Ma anche altrove, negli Stati Uniti e nel mondo, in molti altri festival popolari tra il pubblico l’ecologia non sembra essere una priorità. Certo, si stanno facendo degli sforzi: il Coachella ha lanciato un’iniziativa che incoraggia il car pooling e premia i partecipanti che arrivano in gruppo, oltre a decidere di vendere bevande in lattine di alluminio invece che in imballaggi di plastica e di installare fontane d’acqua in tutto il sito. Nonostante questo, però, i campi circostanti si trasformano in parcheggi, con conseguenti scene dantesche e ingorghi inestricabili. E le poche cime innevate delle vicine San Jacinto Mountains sono un minaccioso promemoria dell’inverno difficile per il clima della California, che negli ultimi mesi ha visto un susseguirsi di fenomeni atmosferici insoliti, dalla siccità a nevicate quasi record, inondazioni e molte altre catastrofi.

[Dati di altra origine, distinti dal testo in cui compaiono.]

(** * rename_invoices.py: field extraction and file naming for scanned invoices

    A shallow embedding of [src/rename_invoices.py].  Python strings are
    sequences of Unicode code points, so a text is a [list N]; Python
    integers are [Z]; positions and lengths are [nat].  The regular
    expressions of the program are written as syntax trees and run by a
    backtracking matcher with the strategy of Python's [re] module
    (leftmost match, greedy quantifiers, alternatives tried left to
    right). *)

From Stdlib Require Import NArith ZArith List String Ascii Bool Lia DecimalNat.
From stdpp Require Import base list gmap.

Local Open Scope N_scope.

(** ** Characters and texts *)

Definition char := N.
Definition text := list char.

Fixpoint str (s : string) : text :=
  match s with
  | EmptyString => []
  | String a t => N_of_ascii a :: str t
  end.
Arguments str s%_string.

(** ** Tables supplied by the interpreter and its libraries

    The program relies on data that lives outside the repository: the
    Unicode database behind [\d], [\s], [\w], [re.IGNORECASE],
    [str.upper] and friends, the transliteration table of [unidecode],
    and the C library's rendering of [%Y] for years below 1000.  Every
    table is fixed here on the ASCII range, where its content is part of
    the documented behaviour of Python; the non-ASCII part is a field of
    the record below and stays a parameter of the development. *)

Record tables := {
  (** decimal value of a non-ASCII code point of category Nd *)
  u_digit : char -> option Z;
  (** [str.isspace] on a non-ASCII code point *)
  u_space : char -> bool;
  (** [str.isalnum] on a non-ASCII code point *)
  u_alnum : char -> bool;
  (** the other code points a non-ASCII code point equals under
      [re.IGNORECASE] *)
  u_fold : char -> list char;
  (** [str.upper], [str.lower], and the title-casing of [str.capitalize]
      on one non-ASCII code point *)
  u_upper : char -> text;
  u_lower : char -> text;
  u_title : char -> text;
  (** [unidecode] on one non-ASCII code point *)
  u_unidecode : char -> text;
  (** [strftime("%Y")] for a year below 1000 (zero padded or not,
      depending on the C library) *)
  strftime_Y_small : Z -> text
}.

Definition is_ascii (c : char) : bool := c <? 128.

Definition ascii_digit (c : char) : bool := (48 <=? c) && (c <=? 57).
Definition ascii_upper_letter (c : char) : bool := (65 <=? c) && (c <=? 90).
Definition ascii_lower_letter (c : char) : bool := (97 <=? c) && (c <=? 122).
Definition ascii_alnum (c : char) : bool :=
  ascii_digit c || ascii_upper_letter c || ascii_lower_letter c.

(** ASCII white space of [str.isspace]: TAB, LF, VT, FF, CR, FS, GS, RS,
    US and the space. *)
Definition ascii_space (c : char) : bool :=
  ((9 <=? c) && (c <=? 13)) || ((28 <=? c) && (c <=? 32)).

Definition to_lower_ascii (c : char) : char :=
  if ascii_upper_letter c then c + 32 else c.
Definition to_upper_ascii (c : char) : char :=
  if ascii_lower_letter c then c - 32 else c.

Section Tables.
Context (U : tables).

Definition digit_value (c : char) : option Z :=
  if is_ascii c then
    if ascii_digit c then Some (Z.of_N c - 48)%Z else None
  else u_digit U c.

Definition is_digit (c : char) : bool :=
  match digit_value c with Some _ => true | None => false end.

Definition is_space (c : char) : bool :=
  if is_ascii c then ascii_space c else u_space U c.

(** [\w]: alphanumeric or underscore. *)
Definition is_word (c : char) : bool :=
  if is_ascii c then ascii_alnum c || (c =? 95) else u_alnum U c.

(** The code points tried for [c] under [re.IGNORECASE].  The patterns
    of the program hold no non-ASCII character that an ASCII character
    folds to, hence the ASCII line. *)
Definition case_variants (c : char) : list char :=
  if is_ascii c then [c; to_lower_ascii c; to_upper_ascii c]
  else c :: u_fold U c.

Definition upper_char (c : char) : text :=
  if is_ascii c then [to_upper_ascii c] else u_upper U c.
Definition lower_char (c : char) : text :=
  if is_ascii c then [to_lower_ascii c] else u_lower U c.
Definition title_char (c : char) : text :=
  if is_ascii c then [to_upper_ascii c] else u_title U c.

Definition upper (s : text) : text := flat_map upper_char s.
Definition lower (s : text) : text := flat_map lower_char s.

(** [str.capitalize]: first character title-cased, the rest lower-cased. *)
Definition capitalize (s : text) : text :=
  match s with
  | [] => []
  | c :: t => title_char c ++ lower t
  end.

(** [unidecode]: ASCII is kept, everything else is transliterated. *)
Definition unidecode (s : text) : text :=
  flat_map (fun c => if is_ascii c then [c] else u_unidecode U c) s.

Per Kim Nicholas, spetta anche agli artisti prendere iniziative per “promuovere il turismo locale e rendere i viaggi a basse emissioni di carbonio desiderabili, sexy e cool“. “È un po’ l’opposto dei jet privati come obiettivo sociale o aspirazione del passato”, spiega. Alcuni gruppi musicali internazionali hanno già adottato misure concrete. I Coldplay, per esempio, hanno interrotto per un certo periodo il loro tour mondiale per motivi ambientali. Il trio britannico Massive Attack ha chiesto una “riorganizzazione urgente e conseguente” dell’industria musicale dopo aver commissionato uno studio sull’impatto del settore sul clima. Ma la rivoluzione green deve essere globale.